I fari full LED, la strumentazione digitale e il 2.0 benzina mild hybrid con turbo elettrico sono alcune delle novità

L’Alfa Romeo Stelvio è sul mercato da poco più di due anni ed è, in Italia e in Europa, l’auto più venduta della Casa del Biscione, oltre che una delle 4x4 più apprezzate dagli italiani, ma già il SUV italiano pensa al restyling di metà carriera.

Per vedere su strada la Stelvio ristilizzata, assieme alla Giulia restyling, dovremo attendere la fine del 2019, ma nel frattempo possiamo anticiparne lo stile rinnovato e le modifiche estetiche e meccaniche basandoci sulle più recenti informazioni disponibili. Il risultato è il rendering esclusivo che vedete qui sopra e che dovrebbe nascondere sotto il cofano motore alcune importanti novità di elettrificazione.

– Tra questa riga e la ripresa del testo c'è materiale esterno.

(* ===== verification/Betting.v ===== *)
(** * The betting engine ([Common/acpc/src/game.c], lines 458-1132)

    The queries on a [Game] and a [State], [initState], the validity tests and
    [doAction], translated operation by operation.  A pointer parameter the C
    code writes through becomes a component of the result; messages written to
    [stderr] are not modelled. *)

From stdpp Require Import base list list_numbers numbers option.
From S2P Require Import Prelude GameDef.
Open Scope Z_scope.

(** [state->a[ r ][ i ]] for the two-dimensional arrays. *)
Definition rd2 {A} (l : list (list A)) (r i : Z) : res A :=
  row ← rd l r; rd row i.
Definition wr2 {A} (l : list (list A)) (r i : Z) (v : A) : res (list (list A)) :=
  row ← rd l r; row' ← wr row i v; wr l r row'.

Definition bcStart (game : Game) (round : Z) : res Z :=
  for_ 0 round 0 (λ r start,
    n ← rd (numBoardCards game) r; Ok (u8 (start + n))).

Definition sumBoardCards (game : Game) (round : Z) : res Z :=
  for_ 0 (round + 1) 0 (λ r total,
    n ← rd (numBoardCards game) r; Ok (u8 (total + n))).

Definition sumActions (game : Game) (s : State) : res Z :=
  for_ 0 (numRounds game) 0 (λ r total,
    n ← rd (numActions s) r; Ok (u16 (total + n))).

Definition sumSpent (game : Game) (s : State) : res Z :=
  for_ 0 (numPlayers game) 0 (λ i total,
    x ← rd (spent s) i; Ok (u32 (total + x))).

(** The [do ... while] loop of [nextPlayer]: [cnt] bounds it, and the fuel is the
    number of iterations [cnt] lets through. *)
Fixpoint nextPlayer_loop (fuel : nat) (game : Game) (s : State) (n cnt : Z) : res Z :=
  match fuel with
  | O => Err OutOfFuel
  | S fuel =>
      n ← c_rem (n + 1) (numPlayers game);
      if numPlayers game + 2 <? cnt then Ok (u8 (-1))
      else
        f ← rd (playerFolded s) n;
        busy ← (if nz f then Ok true
                else sp ← rd (spent s) n; st ← rd (stack game) n; Ok (st <=? sp));
        if (busy : bool) then nextPlayer_loop fuel game s n (u8 (cnt + 1)) else Ok n
  end.

Definition nextPlayer (game : Game) (s : State) (curPlayer : Z) : res Z :=
  nextPlayer_loop (Z.to_nat (numPlayers game + 4)) game s curPlayer 0.

Definition currentPlayer (game : Game) (s : State) : res Z :=
  na ← rd (numActions s) (round s);
  if nz na then
    last ← rd2 (actingPlayer s) (round s) (na - 1);
    nextPlayer game s last
  else
    f ← rd (firstPlayer game) (round s);
    nextPlayer game s (u8 (f + numPlayers game - 1)).

Definition numRaises (s : State) : res Z :=
  na ← rd (numActions s) (round s);
  for_ 0 na 0 (λ i ret,
    a ← rd2 (action s) (round s) i;
    Ok (if decide (type a = a_raise) then u8 (ret + 1) else ret)).

Definition numFolded (game : Game) (s : State) : res Z :=
  for_ 0 (numPlayers game) 0 (λ p ret,
    f ← rd (playerFolded s) p;
    Ok (if nz f then u8 (ret + 1) else ret)).

(** The downward loop of [numCalled]; index [i] here is the source's [i - 1]. *)
Definition numCalled (game : Game) (s : State) : res Z :=
  na ← rd (numActions s) (round s);
  o ← foldR (λ i ret,
        p ← rd2 (actingPlayer s) (round s) i;
        a ← rd2 (action s) (round s) i;
        if decide (type a = a_raise) then
          sp ← rd (spent s) p; st ← rd (stack game) p;
          Ok (inr (if sp <? st then u8 (ret + 1) else ret))
        else if decide (type a = a_call) then
          sp ← rd (spent s) p; st ← rd (stack game) p;
          Ok (inl (if sp <? st then u8 (ret + 1) else ret))
        else Ok (inl ret))
      (reverse (seqZ 0 na)) 0;
  Ok (match o with inl ret => ret | inr ret => ret end).

Definition numAllIn (game : Game) (s : State) : res Z :=
  for_ 0 (numPlayers game) 0 (λ p ret,
    sp ← rd (spent s) p; st ← rd (stack game) p;
    Ok (if st <=? sp then u8 (ret + 1) else ret)).

Definition numActingPlayers (game : Game) (s : State) : res Z :=
  for_ 0 (numPlayers game) 0 (λ p ret,
    f ← rd (playerFolded s) p;
    if f =? 0 then
      sp ← rd (spent s) p; st ← rd (stack game) p;
      Ok (if sp <? st then u8 (ret + 1) else ret)
    else Ok ret).

(** ** [initState] *)

(** First pass over the blinds: [spent] and [maxSpent]. *)
Definition initState_blinds (game : Game) (s : State) : res State :=
  for_ 0 (numPlayers game) (set_maxSpent 0 s) (λ p s,
    b ← rd (blind game) p;
    sp ← wr (spent s) p b;
    let s := set_spent sp s in
    Ok (if maxSpent s <? b then set_maxSpent b s else s)).

Definition initState_minRaise (game : Game) (s : State) : res State :=
  if decide (bettingType game = noLimitBetting) then
    if nz (maxSpent s) then
      m ← i32 (maxSpent s * 2);
      Ok (set_minNoLimitRaiseTo m s)
    else Ok (set_minNoLimitRaiseTo 1 s)
  else Ok (set_minNoLimitRaiseTo 0 s).

(** Second pass, which also clears the folded flags. *)
Definition initState_players (game : Game) (s : State) : res State :=
  for_ 0 (numPlayers game) s (λ p s,
    b ← rd (blind game) p;
    sp ← wr (spent s) p b;
    let s := set_spent sp s in
    let s := if maxSpent s <? b then set_maxSpent b s else s in
    pf ← wr (playerFolded s) p 0;
    Ok (set_playerFolded pf s)).

Definition initState (game : Game) (handId : Z) (s : State) : res State :=
  s ← initState_blinds game (set_handId handId s);
  s ← initState_minRaise game s;
  s ← initState_players game s;
  s ← for_ 0 (numRounds game) s (λ r s,
        na ← wr (numActions s) r 0; Ok (set_numActions na s));
  Ok (set_finished 0 (set_round 0 s)).

(** ** Validity of actions *)

(** The result is [(return value, minSize, maxSize)]; [minSize] and [maxSize]
    are what the caller's variables hold afterwards. *)
Definition raiseIsValid (game : Game) (curState : State) (minSize maxSize : Z)
    : res (Z * Z * Z) :=
  nr ← numRaises curState;
  mr ← rd (maxRaises game) (round curState);
  if mr <=? nr then Ok (0, minSize, maxSize) else
  na ← rd (numActions curState) (round curState);
  if MAX_NUM_ACTIONS <? na + numPlayers game then Ok (0, minSize, maxSize) else
  act ← numActingPlayers game curState;
  if act <=? 1 then Ok (0, minSize, maxSize) else
  if decide (bettingType game ≠ noLimitBetting) then Ok (1, 0, 0) else
  p ← currentPlayer game curState;
  let minSize := minNoLimitRaiseTo curState in
  st ← rd (stack game) p;
  let maxSize := st in
  if st <? minSize then
    if st <=? maxSpent curState then Ok (0, minSize, maxSize)
    else Ok (1, maxSize, maxSize)
  else Ok (1, minSize, maxSize).

Definition isCanFold (game : Game) (curState : State) : res Z :=
  if nz (stateFinished curState) then Ok 0 else
  p ← currentPlayer game curState;
  sp ← rd (spent curState) p;
  if sp =? maxSpent curState then Ok 0 else
  st ← rd (stack game) p;
  if sp =? st then Ok 0 else Ok 1.

(** The result is [(return value, *action)]. *)
Definition isValidAction (game : Game) (curState : State) (tryFixing : Z)
    (act : Action) : res (Z * Action) :=
  if nz (stateFinished curState) || bool_decide (type act = a_invalid)
  then Ok (0, act) else
  p ← currentPlayer game curState;
  match type act with
  | a_raise =>
      '(ok, min, max) ← raiseIsValid game curState 0 0;
      if ok =? 0 then Ok (0, act) else
      if decide (bettingType game = noLimitBetting) then
        if size act <? min then
          if tryFixing =? 0 then Ok (0, act) else Ok (1, mkAction (type act) min)
        else if max <? size act then
          if tryFixing =? 0 then Ok (0, act) else Ok (1, mkAction (type act) max)
        else Ok (1, act)
      else Ok (1, act)
  | a_fold =>
      sp ← rd (spent curState) p; st ← rd (stack game) p;
      if sp =? st then Ok (0, act)
      else Ok (1, mkAction (type act) 0)
  | _ => Ok (1, mkAction (type act) 0)
  end.

(** ** [doAction] *)

(** Recording the action and its player in the history of the round. *)
Definition doAction_record (act : Action) (p : Z) (s : State) : res State :=
  na ← rd (numActions s) (round s);
  _ ← c_assert (na <? MAX_NUM_ACTIONS);
  ac ← wr2 (action s) (round s) na act;
  ap ← wr2 (actingPlayer s) (round s) na (u8 p);
  nas ← wr (numActions s) (round s) (u8 (na + 1));
  Ok (set_numActions nas (set_actingPlayer ap (set_action ac s))).

(** The [switch] on the kind of action. *)
Definition doAction_switch (game : Game) (act : Action) (p : Z) (s : State) : res State :=
  match type act with
  | a_fold =>
      pf ← wr (playerFolded s) p 1;
      Ok (set_playerFolded pf s)
  | a_call =>
      st ← rd (stack game) p;
      sps ← wr (spent s) p (if st <? maxSpent s then st else maxSpent s);
      let s := set_spent sps s in
      na ← rd (numActions s) (round s);
      a ← rd2 (action s) (round s) (na - 1);
      sp ← rd (spent s) p;
      ac ← wr2 (action s) (round s) (na - 1) (mkAction (type a) sp);
      Ok (set_action ac s)
  | a_raise =>
      s ← (if decide (bettingType game = noLimitBetting) then
             st ← rd (stack game) p;
             _ ← c_assert (maxSpent s <? size act);
             _ ← c_assert (size act <=? st);
             twice ← i32 (size act + size act);
             to ← i32 (twice - maxSpent s);
             let s := if minNoLimitRaiseTo s <? to
                      then set_minNoLimitRaiseTo to s else s in
             Ok (set_maxSpent (size act) s)
           else
             rs ← rd (raiseSize game) (round s);
             st ← rd (stack game) p;
             to ← i32 (maxSpent s + rs);
             Ok (set_maxSpent (if st <? to then st else to) s));
      sps ← wr (spent s) p (maxSpent s);
      Ok (set_spent sps s)
  | a_invalid => Err AssertFailed
  end.

(** Bookkeeping of the amount bet in each round. *)
Definition doAction_roundSpent (act : Action) (s : State) : res State :=
  if round s =? 0 then
    rs ← wr (roundSpent s) 0 (maxSpent s);
    Ok (set_roundSpent rs s)
  else if decide (type act = a_raise) then
    rs ← wr (roundSpent s) (round s) (maxSpent s);
    for_ 0 (round s) (set_roundSpent rs s) (λ i s,
      cur ← rd (roundSpent s) (round s);
      x ← rd (roundSpent s) i;
      d ← i32 (cur - x);
      rs ← wr (roundSpent s) (round s) d;
      Ok (set_roundSpent rs s))
  else Ok s.

(** The minimum raise of a new round: one chip or the largest blind. *)
Definition minRaiseBy (game : Game) : res Z :=
  for_ 0 (numPlayers game) 1 (λ p m,
    b ← rd (blind game) p; Ok (if m <? b then b else m)).

(** The end of the round or of the hand; the result carries [*bCurRoundEnd]. *)
Definition doAction_end (game : Game) (s : State) : res (State * bool) :=
  nf ← numFolded game s;
  if numPlayers game <=? nf + 1 then Ok (set_finished 1 s, true) else
  called ← numCalled game s;
  acting ← numActingPlayers game s;
  if acting <=? called then
    acting ← numActingPlayers game s;
    if 1 <? acting then
      if round s + 1 <? numRounds game then
        let s := set_round (u8 (round s + 1)) s in
        m ← minRaiseBy game;
        to ← i32 (m + maxSpent s);
        Ok (set_minNoLimitRaiseTo to s, true)
      else Ok (set_finished 1 s, true)
    else Ok (set_round (u8 (numRounds game - 1)) (set_finished 1 s), true)
  else Ok (s, false).

Definition doAction (game : Game) (act : Action) (s : State) : res (State * bool) :=
  p ← currentPlayer game s;
  s ← doAction_record act p s;
  s ← doAction_switch game act p s;
  s ← doAction_roundSpent act s;
  doAction_end game s.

Benvenuti LED, addio Bi-Xenon

Evidenti e in primo piano sono i nuovi fari full LED dell’Alfa Romeo Stelvio restyling che prendono il posto dei Bi-Xenon. Cambia così la firma luminosa anteriore del primo SUV Alfa Romeo, assieme alla forma del paraurti che ha una diversa sagoma delle prese d’aria e un nuovo disegno dello scudetto Alfa. Non visibile nel rendering, ma modificato in alcuni dettagli, è anche il paraurti posteriore.

Alfa Romeo Stelvio restyling, il rendering

Quadro strumenti digitale e più qualità percepita

Le modifiche all’abitacolo della Stelvio restyling riguardano invece l’adozione dell’inedita strumentazione digitale, per la prima volta abbinata all’head-up display.

Anche per il sistema d’infotainment e il relativo schermo al centro della plancia sono previsti aggiornamenti importanti, assieme a piccoli ritocchi per la disposizione del pulsante del freno di stazionamento elettronico (spostato più avanti sul tunnel centrale, a fianco della leva del cambio come si vede nelle prime foto spia), oltre che per materiali e colori dei rivestimenti interni.

Alfa Romeo Stelvio restyling, il rendering

Ulteriori evoluzioni ci saranno per gli ausili alla guida (ADAS) delle Stelvio restyling, a partire dal mantenimento corsia dinamico che tiene l'auto al centro della carreggiata e non si limita a segnalare il superamento delle righe. Altre migliorie sono previste a livello di componentistica per innalzare la qualità percepita di chi guida o semplicemente sale a bordo della Stelvio.

Mild hybrid per avviare l'elettrificazione

Qualche dubbio in più avvolge invece le specifiche tecniche delle nuove versioni ibride di Stelvio, attese proprio in contemporanea con il debutto del restyling. Per la prima Stelvio elettrificata è previsto l’esordio di una variante mild hybrid del motore 2.0 Turbo benzina, motore elettrico con impianto a 48 volt e turbocompressore elettrico E-Booster. La nuova motorizzazione con “ibrido leggero” riduce consumi ed emissioni di CO2, garantendo una potenza ancora maggiore rispetto agli attuali 280 CV.

Per le versioni ibride plug-in di Stelvio, ovvero ricaricabili “alla spina” e con circa 50 km di autonomia elettrica bisognerà invece attendere almeno fino al 2021.